That matches my experience.
DeepSeek could implement.
DeepSeek could fix.
DeepSeek could explain.
But it did not reliably verify.
Its default behavior looked like this:
- Read the task.
- Produce code.
- Submit.
- Wait for reviewer rejection.
- Fix reactively.
That is not good enough for critical backend work.
For production systems, the coding agent must behave more like this:
- Read acceptance criteria.
- Build a requirement-to-evidence matrix.
- Identify similar existing patterns.
- Read migrations and constraints.
- Design the failure model.
- Implement.
- Run tests.
- Self-review against concurrency, replay, idempotency, and infrastructure failure.
- Submit only after the quality gate passes.
DeepSeek skipped too much of that.
Why ChatGPT 5.5 + Claude Code Worked Better For Me
My better experience came from using a split-role workflow:
- Claude Code “Sonnet 4.6” handled implementation.
- ChatGPT 5.5 acted as reviewer, architect, and quality gate.
This setup worked better because the roles were clearer.

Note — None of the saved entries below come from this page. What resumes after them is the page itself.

(** As [Fixture.net], but nothing can be listened on and the first
    write on every connection fails. *)
Definition net_no_listen_reply_lost : Net := {|
  dial := dial Fixture.net;
  listen := fun _ => inr "too many open files";
  lis_addr := lis_addr Fixture.net;
  inbound := inbound Fixture.net;
  local_addr := local_addr Fixture.net;
  write_err := fun _ k =>
    match k with
    | O => Some "broken pipe"
    | _ => None
    end
|}.

(** The requests of clients 2 and 4 of the fixture, decoded. *)
Definition request8 : Request.t :=
  Request.mk x04 x01 80 "8.8.8.8:80" false "".
Definition request_bind : Request.t :=
  Request.mk x04 x02 80 "10.0.0.2:80" false "".

(** The addresses of the fixture. *)
Definition local : TCPAddr.t := TCPAddr.mk [x0a; x00; x00; x01] 51000.
Definition listening : TCPAddr.t := TCPAddr.mk (repeat x00 16) 40000.

End Scenario.

(** ** Construction of the server *)

Module Config.

Section Logging.

(** Modelled from the spec: the [Logger] capability, whose declaration
    is not among the sources, as a type of loggers; [default_logger] is
    the console logger that [NewServer] builds. *)
Variable Logger : Type.
Variable default_logger : Logger.

(** The fields of [Server] that an option can set, the wait group
    apart; a nil interface value is [None]. *)
Record Server : Type := mk {
  logger : option Logger;
  lis : Listener;
  closed : bool
}.

(** [OptionFunc], a function that changes the server it is given. *)
Definition OptionFunc : Type := Server -> Server.

(** [WithLogger]. *)
Definition WithLogger (l : option Logger) : OptionFunc :=
  fun s => mk l (lis s) (closed s).

(** [NewServer]. *)
Definition NewServer (opts : list OptionFunc) : Server :=
  let srv := fold_left (fun s opt => opt s) opts (mk None None false) in
  match logger srv with
  | None => mk (Some default_logger) (lis srv) (closed srv)
  | Some _ => srv
  end.

End Logging.

End Config.

(** * Properties *)

(** ** Runs of the codec on concrete messages *)

Example parse_connect_7777 :
  ParseRequest [x04; x01; x00; x50; x07; x07; x07; x07; x00]
  = (Request.mk x04 x01 80 "7.7.7.7:80" false "", None).
Proof. reflexivity. Qed.

Example parse_4a :
  ParseRequest ([x04; x01; x01; xbb; x00; x00; x00; x01]
                ++ list_byte_of_string "bob" ++ [x00]
                ++ list_byte_of_string "example.org" ++ [x00])
  = (Request.mk x04 x01 443 "example.org:443" true "bob", None).
Proof. reflexivity. Qed.
(** * Website Time Tracker: the accrual engine and the duration formatter

    A shallow embedding of [background.js] (the domain time accrual engine)
    and of [formatTime] from [popup.js], with the properties of the
    specification stated over it.

    Conventions of the embedding.
    - JavaScript numbers that the program handles are millisecond counts and
      tab ids; they are integers, modelled as [Z].  [Date.now()] differences
      and their sums are exact in a double below 2^53; beyond, [+] and [-]
      round ([JS.to_double]), and a theorem that gives the exact result of
      a flush asks for [exact_flush].
    - A value that is [null]/[undefined] or a string is an [option string];
      a value that is [null] or a number is an [option Z].  Truthiness
      follows JavaScript: [null], the empty string and [0] are falsy.
    - [chrome.storage.local] is a finite map from keys to the values the
      program can leave there: numbers and, after a concatenation, strings.
      The object a read returns is an ordinary object: [data[key]] sees its
      own entry or else the member of [Object.prototype] of that name.
    - A platform call that can throw returns a [Result]; [try]/[catch] is
      [catch].
    - An [async] function is one step: it runs to its end before any other
      code does, and [run] delivers the calls one after the other.  What
      happens when a call starts while another awaits the store is followed
      for [stopTrackingCurrentDomain] in [stop_resume] and
      [stop_overlapped]. *)

From Stdlib Require Import ZArith Lia Bool Ascii String List.
From Stdlib Require Import DecimalString DecimalPos DecimalZ.
From stdpp Require Import base strings gmap.

Local Open Scope Z_scope.

(* ===================================================================== *)
(** * JavaScript strings and numbers *)
(* ===================================================================== *)

Module JS.

(** [String.prototype.startsWith]. *)
Fixpoint startsWith (s prefix : string) {struct prefix} : bool :=
  match prefix, s with
  | EmptyString, _ => true
  | String p prefix', String c s' => if Ascii.eqb c p then startsWith s' prefix' else false
  | String _ _, EmptyString => false
  end.

(** [String.prototype.includes]: [sub] occurs somewhere in [s]. *)
Fixpoint includes (s sub : string) : bool :=
  startsWith s sub ||
  match s with
  | EmptyString => false
  | String _ s' => includes s' sub
  end.

Definition is_empty (s : string) : bool :=
  match s with EmptyString => true | String _ _ => false end.

(** [String.prototype.trim] on ASCII text: white space and line
    terminators are TAB, LF, VT, FF, CR and SPACE. *)
Fixpoint trimStart (s : string) : string :=
  match s with
  | EmptyString => EmptyString
  | String c s' => if Ascii.is_space c then trimStart s' else s
  end.

Fixpoint trimEnd (s : string) : string :=
  match s with
  | EmptyString => EmptyString
  | String c s' =>
      let r := trimEnd s' in
      if Ascii.is_space c && is_empty r then EmptyString else String c r
  end.

Definition trim (s : string) : string := trimEnd (trimStart s).

(** [Number.prototype.toString] (and the conversion of a template
    literal) on an integer: its decimal numeral, with a minus sign when
    negative.  JavaScript switches to exponent notation from 10^21 on,
    far beyond the millisecond counts of this program. *)
Definition toString (n : Z) : string :=
  NilEmpty.string_of_int (Z.to_int n).

(** The double nearest to the integer [x], ties going to the even
    mantissa: what [+] and [-] on numbers return when [x] is their exact
    result.  An integer up to 2^53 in magnitude is a double; beyond, a
    double keeps the 53 leading bits.  (Doubles end near 2^1024, far from
    any count of milliseconds.) *)
Definition to_double (x : Z) : Z :=
  let a := Z.abs x in
  if a <=? 2 ^ 53 then x
  else
    let q := 2 ^ (Z.log2 a - 52) in
    let mantissa := a / q in
    let rest := a mod q in
    let rounded :=
      if 2 * rest <? q then mantissa
      else if q <? 2 * rest then mantissa + 1
      else if Z.even mantissa then mantissa
      else mantissa + 1 in
    Z.sgn x * (rounded * q).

Claude Code focused on producing the implementation. ChatGPT 5.5 challenged the result, reviewed assumptions, checked architecture, and looked for correctness risks.
That separation matters.
When one model both writes and reviews its own code, it often becomes too attached to the implementation path. It checks whether the code matches its intention, not whether the system survives the edge cases.
A separate reviewer model is more likely to ask:
- What happens if this request is replayed after completion?
- What happens if two requests race?
- What happens if PostgreSQL fails after Elasticsearch succeeds?
- Is the response stable under idempotency?
- Does the test actually fail when the implementation is broken?
- Are we following the existing handler pattern or inventing a risky new one?
This is why the ChatGPT 5.5 + Claude Code workflow closed similar tasks faster.
Not because one model magically knows everything.
Because the workflow created a stronger review structure.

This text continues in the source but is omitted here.